In this atmosphere of English conservative opposition or indifference the work could not grow rapidly. As late as 1815, a member of Parliament stigmatized the insane asylums of England as the shame of the nation; and even as late as 1827, and in a few cases as late as 1850, there were revivals of the old absurdity and brutality. Down to a late period, in the hospitals of St. Luke and Bedlam, long rows of the insane were chained to the walls of the corridors. But Gardner at Lincoln, Donnelly at Hanwell, and a new school of practitioners in mental disease, took up the work of Tuke, and the victory in England was gained in practice as it had been previously gained in theory.
There need be no controversy regarding the comparative merits of these two benefactors of our race, Pinel and Tuke. They clearly did their thinking and their work independently of each other, and thereby each strengthened the other and benefited mankind. All that remains to be said is, that while France has paid high honours to Pinel, as to one who did much to free the world from one of its most cruel superstitions and to bring in a reign of humanity over a wide empire, England has as yet made no fitting commemoration of her great benefactor in this field. York Minster holds many tombs of men, of whom some were blessings to their fellow-beings, while some were but “solemnly constituted impostors” and parasites upon the body politic; yet, to this hour, that great temple has received no consecration by a monument to the man who did more to alleviate human misery than any other who has ever entered it.

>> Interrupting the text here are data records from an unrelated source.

(** * The agents.md parser and the Cursor / Kiro converters of the prompt
      package manager, embedded in Rocq.

    Sources embedded here:
    - [from-agents-md.ts]  : [fromAgentsMd], [parseFrontmatter],
      [extractDescription], [parseMarkdown], [buildSection],
      [inferSectionType], [inferTags];
    - [to-cursor.ts]       : [toCursor], [generateMDCHeader], [convertContent],
      [convertSection] and the per-section renderers;
    - [to-kiro.ts]         : only its test-suite is available, the fail-fast
      configuration check is modelled from the specification.

    JavaScript strings are sequences of UTF-16 code units, and that is how they
    are represented: [jsstring := list N]. *)

From Stdlib Require Import List NArith ZArith Bool String Ascii Lia Arith.
From Stdlib Require Import DecimalString.
Import ListNotations.

(* ================================================================== *)
(** * JavaScript strings                                                *)
(* ================================================================== *)

Module JS.

Local Open Scope N_scope.

Definition jsstring := list N.

(** ** Literals: a Rocq string holds UTF-8 bytes, a JS string UTF-16 units. *)

Definition cont (b : N) : N := N.land b 63.

Definition units_of_codepoint (cp : N) : list N :=
  if cp <? 65536 then [cp]
  else let v := cp - 65536 in
       [55296 + N.shiftr v 10; 56320 + N.land v 1023].

Fixpoint utf16_of_utf8 (bs : list N) : list N :=
  match bs with
  | [] => []
  | b0 :: r0 =>
    if b0 <? 128 then b0 :: utf16_of_utf8 r0
    else
      match r0 with
      | [] => [65533]
      | b1 :: r1 =>
        if b0 <? 224 then
          units_of_codepoint (N.shiftl (N.land b0 31) 6 + cont b1)
            ++ utf16_of_utf8 r1
        else
          match r1 with
          | [] => [65533]
          | b2 :: r2 =>
            if b0 <? 240 then
              units_of_codepoint
                (N.shiftl (N.land b0 15) 12 + N.shiftl (cont b1) 6 + cont b2)
                ++ utf16_of_utf8 r2
            else
              match r2 with
              | [] => [65533]
              | b3 :: r3 =>
                units_of_codepoint
                  (N.shiftl (N.land b0 7) 18 + N.shiftl (cont b1) 12
                   + N.shiftl (cont b2) 6 + cont b3)
                  ++ utf16_of_utf8 r3
              end
          end
      end
  end.

Definition lit (s : string) : jsstring :=
  utf16_of_utf8 (map N_of_ascii (list_ascii_of_string s)).

(** The line feed, ['\n']. *)
Definition LF : N := 10.
Definition nl : jsstring := [LF].

(** ** Character classes *)

(** [WhiteSpace] and [LineTerminator] of ECMAScript: what [trim] removes and
    what [\s] matches. *)
Definition isWhiteSpace (c : N) : bool :=
  ((9 <=? c) && (c <=? 13))
  || (c =? 32) || (c =? 160) || (c =? 5760)
  || ((8192 <=? c) && (c <=? 8202))
  || (c =? 8232) || (c =? 8233) || (c =? 8239) || (c =? 8287)
  || (c =? 12288) || (c =? 65279).

(** [\d] *)
Definition isDigit (c : N) : bool := (48 <=? c) && (c <=? 57).

Definition isAsciiUpper (c : N) : bool := (65 <=? c) && (c <=? 90).

(** Lower-casing of one code unit.  ASCII and Latin-1 letters are shifted;
    U+0130 and U+212A are the only units outside ASCII whose lower case
    contains an ASCII letter ("i" + U+0307, and "k").  Every other unit
    outside ASCII lower-cases to units outside ASCII; the programs below only
    search the lower-cased text for ASCII words, so these are left in
    place. *)
Definition lowerUnit (c : N) : list N :=
  if isAsciiUpper c then [c + 32]
  else if (192 <=? c) && (c <=? 222) && negb (c =? 215) then [c + 32]
  else if c =? 304 then [105; 775]
  else if c =? 8490 then [107]
  else [c].

(** ** String methods (receiver first) *)

Definition toLowerCase (s : jsstring) : jsstring := flat_map lowerUnit s.

Fixpoint startsWith (s prefix : jsstring) : bool :=
  match prefix, s with
  | [], _ => true
  | _ :: _, [] => false
  | p :: prefix', c :: s' => (c =? p) && startsWith s' prefix'
  end.

Fixpoint includes (s needle : jsstring) : bool :=
  startsWith s needle
  || match s with
     | [] => false
     | _ :: s' => includes s' needle
     end.

(** [s.substring(n)] *)
Definition substring (s : jsstring) (n : nat) : jsstring := skipn n s.

(** [s.substring(0, n)] *)
Definition substring0 (s : jsstring) (n : nat) : jsstring := firstn n s.

Fixpoint trimStart (s : jsstring) : jsstring :=
  match s with
  | [] => []
  | c :: s' => if isWhiteSpace c then trimStart s' else s
  end.

Definition trimEnd (s : jsstring) : jsstring := rev (trimStart (rev s)).

Definition trim (s : jsstring) : jsstring := trimEnd (trimStart s).

(** [s.split('\n')] *)
Fixpoint split_lines (s : jsstring) : list jsstring :=
  match s with
  | [] => [[]]
  | c :: s' =>
    if c =? LF then [] :: split_lines s'
    else match split_lines s' with
         | [] => [[c]]
         | l :: ls => (c :: l) :: ls
         end
  end.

But the place of these two men in history is secure. They stand with Grotius, Thomasius, and Beccaria–the men who in modern times have done most to prevent unmerited sorrow. They were not, indeed, called to suffer like their great compeers; they were not obliged to see their writings–among the most blessed gifts of God to man–condemned, as were those of Grotius and Beccaria by the Catholic Church, and those of Thomasius by a large section of the Protestant Church; they were not obliged to flee for their lives, as were Grotius and Thomasius; but their effort is none the less worthy. The French Revolution, indeed, saved Pinel, and the decay of English ecclesiasticism gave Tuke his opportunity; but their triumphs are none the less among the glories of our race; for they were the first acknowledged victors in a struggle of science for humanity which had lasted nearly two thousand years.